> _Work to be completed_
In the data below, the answer is the run of lines from the line containing "(** What this" through the line containing "Definition table_set (table", both included; print it exactly and nothing else.

[Stored data entries]
▬▬▬▬▬▬▬▬▬▬

(* ===== verification/PortMgr.v ===== *)
(** * Reserved communication ports: src/slurmctld/port_mgr.c

    For every port of a configured range the controller keeps the bitmap of the
    nodes on which the port is reserved; job steps and jobs of a pack (JobPack)
    reserve and release ports on their nodes.  Host list expressions, which
    print and parse the port numbers, are parameters of the model. *)

From S2P Require Import Prelude Bitstring StepLayout.

Local Open Scope Z_scope.
Local Open Scope slurm_scope.

Definition ESLURM_PORTS_BUSY : Z := 2059.
Definition ESLURM_PORTS_INVALID : Z := 2060.

(** The globals of the file, with the variables [last_port_alloc] and [hport]
    that are static in [resv_port_alloc]. *)
Record ports : Type := Ports {
  port_resv_table : option (list bitstr);
  port_resv_cnt : Z;
  port_resv_min : Z;
  port_resv_max : Z;
  port_resv_cnt_jobpack : Z;
  last_port_alloc_jobpack : Z;
  last_port_alloc : Z;
  hport : Z
}.

(** What this code uses of a [struct step_record] and, under the same names, of
    a [struct job_record]. *)
Record holder : Type := Holder {
  resv_port_cnt : Z;
  resv_ports : option cstr;
  resv_port_array : option (list Z);
  node_bitmap : bitstr
}.

Definition with_table (st : ports) (table : option (list bitstr)) : ports :=
  Ports table (port_resv_cnt st) (port_resv_min st) (port_resv_max st) (port_resv_cnt_jobpack st)
    (last_port_alloc_jobpack st) (last_port_alloc st) (hport st).

(** [port_resv_table[j]], with the table [NULL] before it is configured. *)
Definition table_get (table : option (list bitstr)) (j : Z) : exec bitstr :=
  match table with Some t => aget t j | None => Fault end.
Definition table_set (table : option (list bitstr)) (j : Z) (b : bitstr) : exec (option (list bitstr)) :=
  match table with Some t => Some <$> aset t j b | None => Fault end.

(** [if (++last >= port_resv_cnt) last = 0]. *)
Definition next_port (last cnt : Z) : exec Z := last ← i32 (last + 1); Ret (if cnt <=? last then 0 else last).

(** "Identify available ports": go round the table from the port after [last]
    and collect ports that are free on the nodes of [bm] in an array of [need]
    entries; the result is [last], the number found and the array. *)
Definition find_ports (table : option (list bitstr)) (cnt : Z) (bm : bitstr) (need last : Z) :
    exec (Z * Z * list Z) :=
  '(last, inx, arr, _) ← for_while (fun '(_, _, _, stop) => negb stop)
    (fun _ '(last, port_inx, port_array, _) =>
       last ← next_port last cnt;
       t ← table_get table last;
       n ← bit_overlap bm t;
       if negb (n =? 0) then Ret (last, port_inx, port_array, false) else
       port_array ← aset port_array port_inx last;
       Ret (last, port_inx + 1, port_array, need <=? port_inx + 1))
    (Z.to_nat cnt) 0 (last, 0, replicate (Z.to_nat need) 0, false);
  Ret (last, inx, arr).

(** "Reserve selected ports": mark them and turn indexes into port numbers. *)
Definition take_ports (table : option (list bitstr)) (port_min : Z) (bm : bitstr) (inx : Z) (arr : list Z) :
    exec (option (list bitstr) * list Z) :=
  for_while (fun _ => true)
    (fun i '(table, arr) =>
       p ← aget arr i;
       t ← table_get table p;
       t ← bit_or t bm;
       table ← table_set table p t;
       port ← i32 (p + port_min);
       arr ← aset arr i port;
       Ret (table, arr))
    (Z.to_nat inx) 0 (table, arr).

(** Clear the nodes of a holder, given by the complement [bm], at its ports;
    ports outside the configured range are skipped. *)
Definition drop_ports (st : ports) (bm : bitstr) (cnt : Z) (arr : list Z) : exec (option (list bitstr)) :=
  for_while (fun _ => true)
    (fun i table =>
       p ← aget arr i;
       if (p <? port_resv_min st) || (port_resv_max st <? p) then Ret table else
       t ← table_get table (p - port_resv_min st);
       t ← bit_and t bm;
       table_set table (p - port_resv_min st) t)
    (Z.to_nat cnt) 0 (port_resv_table st).

Section ports.
(** The host list code used to print the sorted port numbers, without and with
    brackets ([hostlist_ranged_string_xmalloc_dims], [hostlist_ranged_string_xmalloc]),
    and the hosts of an expression, [None] when it is invalid ([hostlist_create],
    [hostlist_shift]). *)
Variable ports_text : list Z -> cstr.
Variable ports_text_brackets : list Z -> cstr.
Variable hostlist_hosts : cstr -> option (list cstr).

Definition resv_port_alloc (st : ports) (h : holder) : exec (ports * holder * Z) :=
  let hport := Z.max (hport st) (port_resv_cnt_jobpack st) in
  let last := if 0 <? hport then hport else last_port_alloc st in
  let st := Ports (port_resv_table st) (port_resv_cnt st) (port_resv_min st) (port_resv_max st)
              (port_resv_cnt_jobpack st) (last_port_alloc_jobpack st) last hport in
  wanted ← i32 (resv_port_cnt h + port_resv_cnt_jobpack st);
  if port_resv_cnt st <? wanted
  then Ret (st, h, ESLURM_PORTS_INVALID) else
  '(last, inx, arr) ← find_ports (port_resv_table st) (port_resv_cnt st) (node_bitmap h) (resv_port_cnt h) last;
  let st := Ports (port_resv_table st) (port_resv_cnt st) (port_resv_min st) (port_resv_max st)
              (port_resv_cnt_jobpack st) (last_port_alloc_jobpack st) last hport in
  if inx <? resv_port_cnt h then Ret (st, h, ESLURM_PORTS_BUSY) else
  '(table, arr) ← take_ports (port_resv_table st) (port_resv_min st) (node_bitmap h) inx arr;
  Ret (with_table st table, Holder (resv_port_cnt h) (Some (ports_text arr)) (Some arr) (node_bitmap h), SLURM_SUCCESS).

Definition resv_port_free (st : ports) (h : holder) : exec (ports * holder) :=
  match resv_port_array h with
  | None => Ret (st, h)
  | Some arr =>
      bm ← bit_not (node_bitmap h);
      table ← drop_ports st bm (resv_port_cnt h) arr;
      bm ← bit_not bm;
      Ret (with_table st table, Holder (resv_port_cnt h) (resv_ports h) None bm)
  end.

(** "Remove brackets from hostlist". *)
Definition strip_brackets (s : cstr) : cstr :=
  match s with 91 :: rest => removelast rest | _ => s end.

Definition resv_port_alloc_jobpack (st : ports) (h : holder) : exec (ports * holder * Z) :=
  if port_resv_cnt st <? resv_port_cnt h then Ret (st, h, ESLURM_PORTS_INVALID) else
  jobpack ← i32 (port_resv_cnt_jobpack st + resv_port_cnt h);
  '(last, inx, arr) ← find_ports (port_resv_table st) (port_resv_cnt st) (node_bitmap h) (resv_port_cnt h)
                        (last_port_alloc_jobpack st);
  let st := Ports (port_resv_table st) (port_resv_cnt st) (port_resv_min st) (port_resv_max st)
              jobpack last (last_port_alloc st) (hport st) in
  if inx <? resv_port_cnt h then Ret (st, h, ESLURM_PORTS_BUSY) else
  '(table, arr) ← take_ports (port_resv_table st) (port_resv_min st) (node_bitmap h) inx arr;
  Ret (with_table st table,
       Holder (resv_port_cnt h) (Some (strip_brackets (ports_text_brackets arr))) (Some arr) (node_bitmap h),
       SLURM_SUCCESS).

Definition resv_port_jobpack_free (st : ports) (h : holder) : exec (ports * holder) :=
  match resv_port_array h with
  | None => Ret (st, h)
  | Some arr =>
      bm ← bit_not (node_bitmap h);
      table ← drop_ports st bm (resv_port_cnt h) arr;
      bm ← bit_not bm;
      Ret (Ports table (port_resv_cnt st) (port_resv_min st) (port_resv_max st) 0 0 (last_port_alloc st) (hport st),
           Holder (resv_port_cnt h) (resv_ports h) None bm)
  end.

(** ** Recovery and configuration *)
(** The loop that fills the port array with the positive numbers. *)
Fixpoint fill_ports (names : list cstr) (arr : list Z) (cnt : Z) : exec (list Z * Z) :=
  match names with
  | [] => Ret (arr, cnt)
  | s :: names =>
      if 0 <? atoi s
      then arr ← aset arr cnt (atoi s); fill_ports names arr (u16 (cnt + 1))
      else fill_ports names arr cnt
  end.

Definition rebuild_port_array (h : holder) : exec holder :=
  match hostlist_hosts (91 :: default [] (resv_ports h) ++ [93]) with
  | None => Ret (Holder (resv_port_cnt h) None (resv_port_array h) (node_bitmap h))
  | Some names =>
      '(arr, cnt) ← fill_ports names (replicate (Z.to_nat (resv_port_cnt h)) 0) 0;
      Ret (Holder cnt (if cnt =? 0 then None else resv_ports h) (Some arr) (node_bitmap h))
  end.

Definition make_step_resv (st : ports) (h : holder) : exec (ports * holder) :=
  if (resv_port_cnt h =? 0) || bool_decide (default [] (resv_ports h) = []) then Ret (st, h) else
  h ← (if bool_decide (resv_port_array h = None) then rebuild_port_array h else Ret h);
  table ← for_while (fun _ => true)
    (fun i table =>
       match resv_port_array h with
       | None => Fault
       | Some arr =>
           p ← aget arr i;
           if (p <? port_resv_min st) || (port_resv_max st <? p) then Ret table else
           t ← table_get table (p - port_resv_min st);
           t ← bit_or t (node_bitmap h);
           table_set table (p - port_resv_min st) t
       end)
    (Z.to_nat (resv_port_cnt h)) 0 (port_resv_table st);
  Ret (with_table st table, h).

(** The steps of all jobs, each with its state. *)
Definition JOB_RUNNING : Z := 1.
Fixpoint make_all_resv (st : ports) (steps : list (Z * holder)) : exec (ports * list (Z * holder)) :=
  match steps with
  | [] => Ret (st, [])
  | (state, h) :: steps =>
      '(st, h) ← (if state <? JOB_RUNNING then Ret (st, h) else make_step_resv st h);
      '(st, steps) ← make_all_resv st steps;
      Ret (st, (state, h) :: steps)
  end.

Definition PORTS_KEY : cstr := [112; 111; 114; 116; 115; 61].
(** [strstr(s, "ports=")], returning what follows the key. *)
Fixpoint after_key (s : cstr) : option cstr :=
  if bool_decide (take 6 s = PORTS_KEY) then Some (drop 6 s)
  else match s with [] => None | _ :: s => after_key s end.

Definition reserve_port_config (node_record_count : Z) (mpi_params : option cstr) (st : ports)
    (steps : list (Z * holder)) : exec (ports * list (Z * holder) * Z) :=
  match mpi_params ≫= after_key with
  | None =>
      match port_resv_table st with
      | None => Ret (st, steps, SLURM_SUCCESS)
      | Some _ => Ret (Ports None 0 0 0 0 (last_port_alloc_jobpack st) (last_port_alloc st) (hport st),
                       steps, SLURM_SUCCESS)
      end
  | Some tmp_p =>
      let '(p_min, tmp_e) := strtol tmp_p in
      let p_min := s32 p_min in
      if (p_min <? 1) || negb (bool_decide (head tmp_e = Some 45)) then Ret (st, steps, SLURM_ERROR) else
      let p_max := s32 (strtol (tail tmp_e)).1 in
      if p_max <? p_min then Ret (st, steps, SLURM_ERROR) else
      if (p_min =? port_resv_min st) && (p_max =? port_resv_max st) then Ret (st, steps, SLURM_SUCCESS) else
      cnt ← i32 (p_max - p_min + 1);
      table ← for_while (fun _ => true) (fun _ t => b ← bit_alloc node_record_count; Ret (t ++ [b]))
                (Z.to_nat cnt) 0 [];
      '(st, steps) ← make_all_resv
        (Ports (Some table) cnt p_min p_max (port_resv_cnt_jobpack st) (last_port_alloc_jobpack st)
           (last_port_alloc st) (hport st)) steps;
      Ret (st, steps, SLURM_SUCCESS)
  end.
End ports.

▬▬▬▬▬▬▬▬▬▬

> _Output_
(** What this code uses of a [struct step_record] and, under the same names, of
    a [struct job_record]. *)
Record holder : Type := Holder {
  resv_port_cnt : Z;
  resv_ports : option cstr;
  resv_port_array : option (list Z);
  node_bitmap : bitstr
}.

Definition with_table (st : ports) (table : option (list bitstr)) : ports :=
  Ports table (port_resv_cnt st) (port_resv_min st) (port_resv_max st) (port_resv_cnt_jobpack st)
    (last_port_alloc_jobpack st) (last_port_alloc st) (hport st).

(** [port_resv_table[j]], with the table [NULL] before it is configured. *)
Definition table_get (table : option (list bitstr)) (j : Z) : exec bitstr :=
  match table with Some t => aget t j | None => Fault end.
Definition table_set (table : option (list bitstr)) (j : Z) (b : bitstr) : exec (option (list bitstr)) :=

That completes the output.